EXTRACTED ENTRIES section start

(* ===== verification/Frontend.v ===== *)
(** * What reaches the terminal: src/frontend.c, src/fe_ansi.c, src/log.c

    [ui_strip_ansi] removes escape sequences and control characters from a text
    before it is drawn; it rewrites the string in place, here it is a function
    of the string.  Around it: the filter of incoming messages, the line a chat
    message is drawn as, the progress line, and the log line.  The bytes a
    drawing function writes to stderr are its result. *)

From S2P Require Import Prelude Primitives Types Keys Control.

Definition ESC : byte := Byte.x1b.
Definition BEL : byte := Byte.x07.
Definition TAB : byte := Byte.x09.
Definition BACKSLASH : byte := Byte.x5c.

(** A [char] is signed: a byte from 0x80 on is in neither range. *)
Definition between (lo hi : Z) (c : byte) : bool :=
  (lo <=? byte.unsigned c) && (byte.unsigned c <=? hi).
Definition csi_param (c : byte) : bool := between 0x30 0x3f c || between 0x20 0x2f c.

(** Dropped: a control character but TAB, LF and CR, or DEL. *)
Definition control (c : byte) : bool :=
  (byte.unsigned c <? 32) && negb (Byte.eqb c TAB) && negb (Byte.eqb c LF) && negb (Byte.eqb c CR)
  || (byte.unsigned c =? 0x7f).

(** [src[0] == ESC && src[1] == '\\']: the string terminator. *)
Definition at_st (s : bytes) : bool :=
  match s with a :: b :: _ => Byte.eqb a ESC && Byte.eqb b BACKSLASH | _ => false end.

(** ESC [ parameters final *)
Fixpoint skip_params (s : bytes) : bytes :=
  match s with c :: s' => if csi_param c then skip_params s' else s | [] => [] end.
Definition skip_csi (s : bytes) : bytes := drop 1 (skip_params s).

(** ESC ] data, up to BEL or the terminator, at most [limit] bytes *)
Fixpoint scan_osc (limit : nat) (s : bytes) : bytes :=
  match s, limit with
  | c :: s', S limit => if Byte.eqb c BEL || at_st s then s else scan_osc limit s'
  | _, _ => s
  end.
Definition skip_osc (s : bytes) : bytes :=
  let s := scan_osc 256 s in
  match s with
  | c :: s' => if Byte.eqb c BEL then s' else if at_st s then drop 2 s else s
  | [] => []
  end.

(** ESC P data, up to the terminator *)
Fixpoint scan_dcs (limit : nat) (s : bytes) : bytes :=
  match s, limit with
  | c :: s', S limit => if at_st s then s else scan_dcs limit s'
  | _, _ => s
  end.
Definition skip_dcs (s : bytes) : bytes :=
  let s := scan_dcs 256 s in if at_st s then drop 2 s else s.

(** What follows an ESC. *)
Definition skip_escape (s : bytes) : bytes :=
  match s with
  | Byte.x5b :: s => skip_csi s           (* [ *)
  | Byte.x5d :: s => skip_osc s           (* ] *)
  | Byte.x50 :: s => skip_dcs s           (* P *)
  | _ :: s => s
  | [] => []
  end.

Fixpoint strip (fuel : nat) (s : bytes) : bytes :=
  match fuel, s with
  | S fuel, c :: s =>
      if Byte.eqb c ESC then strip fuel (skip_escape s)
      else if control c then strip fuel s
      else c :: strip fuel s
  | _, _ => []
  end.
Definition ui_strip_ansi (s : bytes) : bytes := strip (length s) s.

(** ** Messages *)

(** [ui_print_incoming] draws nothing for a message of blanks only. *)
Definition blank (c : byte) : bool := Byte.eqb c Byte.x20 || Byte.eqb c TAB.
Definition incoming_shown (msg : bytes) : bool := negb (forallb blank msg).

Inductive ui_label := UI_LABEL_NONE | UI_LABEL_SELF | UI_LABEL_PEER | UI_LABEL_ERROR.
#[global] Instance ui_label_eq : EqDecision ui_label.
Proof. solve_decision. Defined.

Record nox_theme := Theme {
  clr_self : bytes; clr_peer : bytes; clr_system : bytes; clr_error : bytes;
  clr_prompt : bytes; clr_timestamp : bytes; clr_progress : bytes; clr_reset : bytes }.

Definition sgr (code : String.string) : bytes := ESC :: lit code.
Definition nox_theme_default : nox_theme := {|
  clr_self := sgr "[38;2;38;162;105m";
  clr_peer := sgr "[38;2;133;60;153m";
  clr_system := sgr "[38;2;202;151;15m";
  clr_error := sgr "[1;38;2;210;24;38m";
  clr_prompt := sgr "[38;2;34;105;121m";
  clr_timestamp := sgr "[38;2;31;65;117m";
  clr_progress := sgr "[38;2;34;105;121m";
  clr_reset := sgr "[0m" |}.

(** ["%02d"] *)
Definition two_digits (z : Z) : bytes :=
  if z <? 10 then lit "0" ++ decimal 10 z [] else decimal 10 z [].

Record tm := Tm { tm_hour : Z; tm_min : Z; tm_sec : Z }.

Definition print_timestamp_short (th : nox_theme) (t : tm) : bytes :=
  clr_timestamp th ++ lit "[" ++ two_digits (tm_hour t) ++ lit ":" ++ two_digits (tm_min t) ++ lit ":"
    ++ two_digits (tm_sec t) ++ lit "]" ++ clr_reset th ++ lit " ".

Definition print_label (th : nox_theme) (l : ui_label) : bytes :=
  match l with
  | UI_LABEL_SELF => clr_self th ++ lit "Sen:" ++ clr_reset th
  | UI_LABEL_PEER => clr_peer th ++ lit "Peer:" ++ clr_reset th
  | UI_LABEL_ERROR => clr_error th ++ lit "!:" ++ clr_reset th
  | UI_LABEL_NONE => []
  end.

(** [atomic_message] while the line editor owns the line, with the label of the
    last message; the label it leaves. *)
Definition atomic_message (th : nox_theme) (last label : ui_label) (msg : bytes) (t : tm)
    : bytes * ui_label :=
  let safe_msg := ui_strip_ansi msg in
  ((if negb (bool_decide (last = UI_LABEL_NONE)) && negb (bool_decide (last = label))
    then [LF] else [])
   ++ print_timestamp_short th t ++ print_label th label ++ lit " " ++ safe_msg ++ [LF], label).

(** [block_message], for lines of the program itself. *)
Definition block_message (th : nox_theme) (t : tm) (color tag text : bytes) : bytes :=
  print_timestamp_short th t ++ lit "  " ++ color ++ tag ++ text ++ clr_reset th ++ [LF].

(** ** Progress *)

Definition PROGRESS_BAR_WIDTH : Z := 16.

(** [(unsigned)((done * 100ULL) / total)], at most 100. *)
Definition percent (done total : Z) : Z := Z.min 100 ((u64 (done * 100) / total) mod 2 ^ 32).
Definition bar (pct : Z) : bytes :=
  let filled := Z.to_nat (pct * PROGRESS_BAR_WIDTH / 100) in
  replicate filled Byte.x3d ++ replicate (Z.to_nat PROGRESS_BAR_WIDTH - filled) Byte.x2d.

(** ** Log lines *)

Definition sanitize_log_newlines (s : bytes) : bytes :=
  (fun c => if Byte.eqb c LF || Byte.eqb c CR then Byte.x20 else c) <$> s.

(** ** PIN *)

Definition pin_bad (c : byte) : bool :=
  (byte.unsigned c <? 0x20) && negb (Byte.eqb c TAB) || (byte.unsigned c =? 0x7f).

(** The string and its [strlen]; a NUL cannot be inside. *)
Definition validate_pin (pin : bytes) : nox_err :=
  if len pin <? NOX_PIN_MIN_LEN then NOX_ERR_PIN
  else if NOX_PIN_MAX_LEN <? len pin then NOX_ERR_PIN
  else if existsb pin_bad pin then NOX_ERR_PIN
  else NOX_OK.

EXTRACTED ENTRIES section end

All the entries are to be set down exactly as they appear.

RESULT OF THIS TASK
(* ===== verification/Frontend.v ===== *)
(** * What reaches the terminal: src/frontend.c, src/fe_ansi.c, src/log.c

    [ui_strip_ansi] removes escape sequences and control characters from a text
    before it is drawn; it rewrites the string in place, here it is a function
    of the string.  Around it: the filter of incoming messages, the line a chat
    message is drawn as, the progress line, and the log line.  The bytes a
    drawing function writes to stderr are its result. *)

From S2P Require Import Prelude Primitives Types Keys Control.

Definition ESC : byte := Byte.x1b.
Definition BEL : byte := Byte.x07.
Definition TAB : byte := Byte.x09.
Definition BACKSLASH : byte := Byte.x5c.

(** A [char] is signed: a byte from 0x80 on is in neither range. *)
Definition between (lo hi : Z) (c : byte) : bool :=
  (lo <=? byte.unsigned c) && (byte.unsigned c <=? hi).
Definition csi_param (c : byte) : bool := between 0x30 0x3f c || between 0x20 0x2f c.

(** Dropped: a control character but TAB, LF and CR, or DEL. *)
Definition control (c : byte) : bool :=
  (byte.unsigned c <? 32) && negb (Byte.eqb c TAB) && negb (Byte.eqb c LF) && negb (Byte.eqb c CR)
  || (byte.unsigned c =? 0x7f).

(** [src[0] == ESC && src[1] == '\\']: the string terminator. *)
Definition at_st (s : bytes) : bool :=
  match s with a :: b :: _ => Byte.eqb a ESC && Byte.eqb b BACKSLASH | _ => false end.

(** ESC [ parameters final *)
Fixpoint skip_params (s : bytes) : bytes :=
  match s with c :: s' => if csi_param c then skip_params s' else s | [] => [] end.
Definition skip_csi (s : bytes) : bytes := drop 1 (skip_params s).

(** ESC ] data, up to BEL or the terminator, at most [limit] bytes *)
Fixpoint scan_osc (limit : nat) (s : bytes) : bytes :=
  match s, limit with
  | c :: s', S limit => if Byte.eqb c BEL || at_st s then s else scan_osc limit s'
  | _, _ => s
  end.
Definition skip_osc (s : bytes) : bytes :=
  let s := scan_osc 256 s in
  match s with
  | c :: s' => if Byte.eqb c BEL then s' else if at_st s then drop 2 s else s
  | [] => []
  end.

(** ESC P data, up to the terminator *)
Fixpoint scan_dcs (limit : nat) (s : bytes) : bytes :=
  match s, limit with
  | c :: s', S limit => if at_st s then s else scan_dcs limit s'
  | _, _ => s
  end.
Definition skip_dcs (s : bytes) : bytes :=
  let s := scan_dcs 256 s in if at_st s then drop 2 s else s.

(** What follows an ESC. *)
Definition skip_escape (s : bytes) : bytes :=
  match s with
  | Byte.x5b :: s => skip_csi s           (* [ *)
  | Byte.x5d :: s => skip_osc s           (* ] *)
  | Byte.x50 :: s => skip_dcs s           (* P *)
  | _ :: s => s
  | [] => []
  end.

Fixpoint strip (fuel : nat) (s : bytes) : bytes :=
  match fuel, s with
  | S fuel, c :: s =>
      if Byte.eqb c ESC then strip fuel (skip_escape s)
      else if control c then strip fuel s
      else c :: strip fuel s
  | _, _ => []
  end.
Definition ui_strip_ansi (s : bytes) : bytes := strip (length s) s.

(** ** Messages *)

(** [ui_print_incoming] draws nothing for a message of blanks only. *)
Definition blank (c : byte) : bool := Byte.eqb c Byte.x20 || Byte.eqb c TAB.
Definition incoming_shown (msg : bytes) : bool := negb (forallb blank msg).

Inductive ui_label := UI_LABEL_NONE | UI_LABEL_SELF | UI_LABEL_PEER | UI_LABEL_ERROR.
#[global] Instance ui_label_eq : EqDecision ui_label.
Proof. solve_decision. Defined.

Record nox_theme := Theme {
  clr_self : bytes; clr_peer : bytes; clr_system : bytes; clr_error : bytes;
  clr_prompt : bytes; clr_timestamp : bytes; clr_progress : bytes; clr_reset : bytes }.

Definition sgr (code : String.string) : bytes := ESC :: lit code.
Definition nox_theme_default : nox_theme := {|
  clr_self := sgr "[38;2;38;162;105m";
  clr_peer := sgr "[38;2;133;60;153m";
  clr_system := sgr "[38;2;202;151;15m";
  clr_error := sgr "[1;38;2;210;24;38m";
  clr_prompt := sgr "[38;2;34;105;121m";
  clr_timestamp := sgr "[38;2;31;65;117m";
  clr_progress := sgr "[38;2;34;105;121m";
  clr_reset := sgr "[0m" |}.

(** ["%02d"] *)
Definition two_digits (z : Z) : bytes :=
  if z <? 10 then lit "0" ++ decimal 10 z [] else decimal 10 z [].

Record tm := Tm { tm_hour : Z; tm_min : Z; tm_sec : Z }.

Definition print_timestamp_short (th : nox_theme) (t : tm) : bytes :=
  clr_timestamp th ++ lit "[" ++ two_digits (tm_hour t) ++ lit ":" ++ two_digits (tm_min t) ++ lit ":"
    ++ two_digits (tm_sec t) ++ lit "]" ++ clr_reset th ++ lit " ".

Definition print_label (th : nox_theme) (l : ui_label) : bytes :=
  match l with
  | UI_LABEL_SELF => clr_self th ++ lit "Sen:" ++ clr_reset th
  | UI_LABEL_PEER => clr_peer th ++ lit "Peer:" ++ clr_reset th
  | UI_LABEL_ERROR => clr_error th ++ lit "!:" ++ clr_reset th
  | UI_LABEL_NONE => []
  end.

(** [atomic_message] while the line editor owns the line, with the label of the
    last message; the label it leaves. *)
Definition atomic_message (th : nox_theme) (last label : ui_label) (msg : bytes) (t : tm)
    : bytes * ui_label :=
  let safe_msg := ui_strip_ansi msg in
  ((if negb (bool_decide (last = UI_LABEL_NONE)) && negb (bool_decide (last = label))
    then [LF] else [])
   ++ print_timestamp_short th t ++ print_label th label ++ lit " " ++ safe_msg ++ [LF], label).

(** [block_message], for lines of the program itself. *)
Definition block_message (th : nox_theme) (t : tm) (color tag text : bytes) : bytes :=
  print_timestamp_short th t ++ lit "  " ++ color ++ tag ++ text ++ clr_reset th ++ [LF].

(** ** Progress *)

Definition PROGRESS_BAR_WIDTH : Z := 16.

(** [(unsigned)((done * 100ULL) / total)], at most 100. *)
Definition percent (done total : Z) : Z := Z.min 100 ((u64 (done * 100) / total) mod 2 ^ 32).
Definition bar (pct : Z) : bytes :=
  let filled := Z.to_nat (pct * PROGRESS_BAR_WIDTH / 100) in
  replicate filled Byte.x3d ++ replicate (Z.to_nat PROGRESS_BAR_WIDTH - filled) Byte.x2d.

(** ** Log lines *)

Definition sanitize_log_newlines (s : bytes) : bytes :=
  (fun c => if Byte.eqb c LF || Byte.eqb c CR then Byte.x20 else c) <$> s.

(** ** PIN *)

Definition pin_bad (c : byte) : bool :=
  (byte.unsigned c <? 0x20) && negb (Byte.eqb c TAB) || (byte.unsigned c =? 0x7f).

(** The string and its [strlen]; a NUL cannot be inside. *)
Definition validate_pin (pin : bytes) : nox_err :=
  if len pin <? NOX_PIN_MIN_LEN then NOX_ERR_PIN
  else if NOX_PIN_MAX_LEN <? len pin then NOX_ERR_PIN
  else if existsb pin_bad pin then NOX_ERR_PIN
  else NOX_OK.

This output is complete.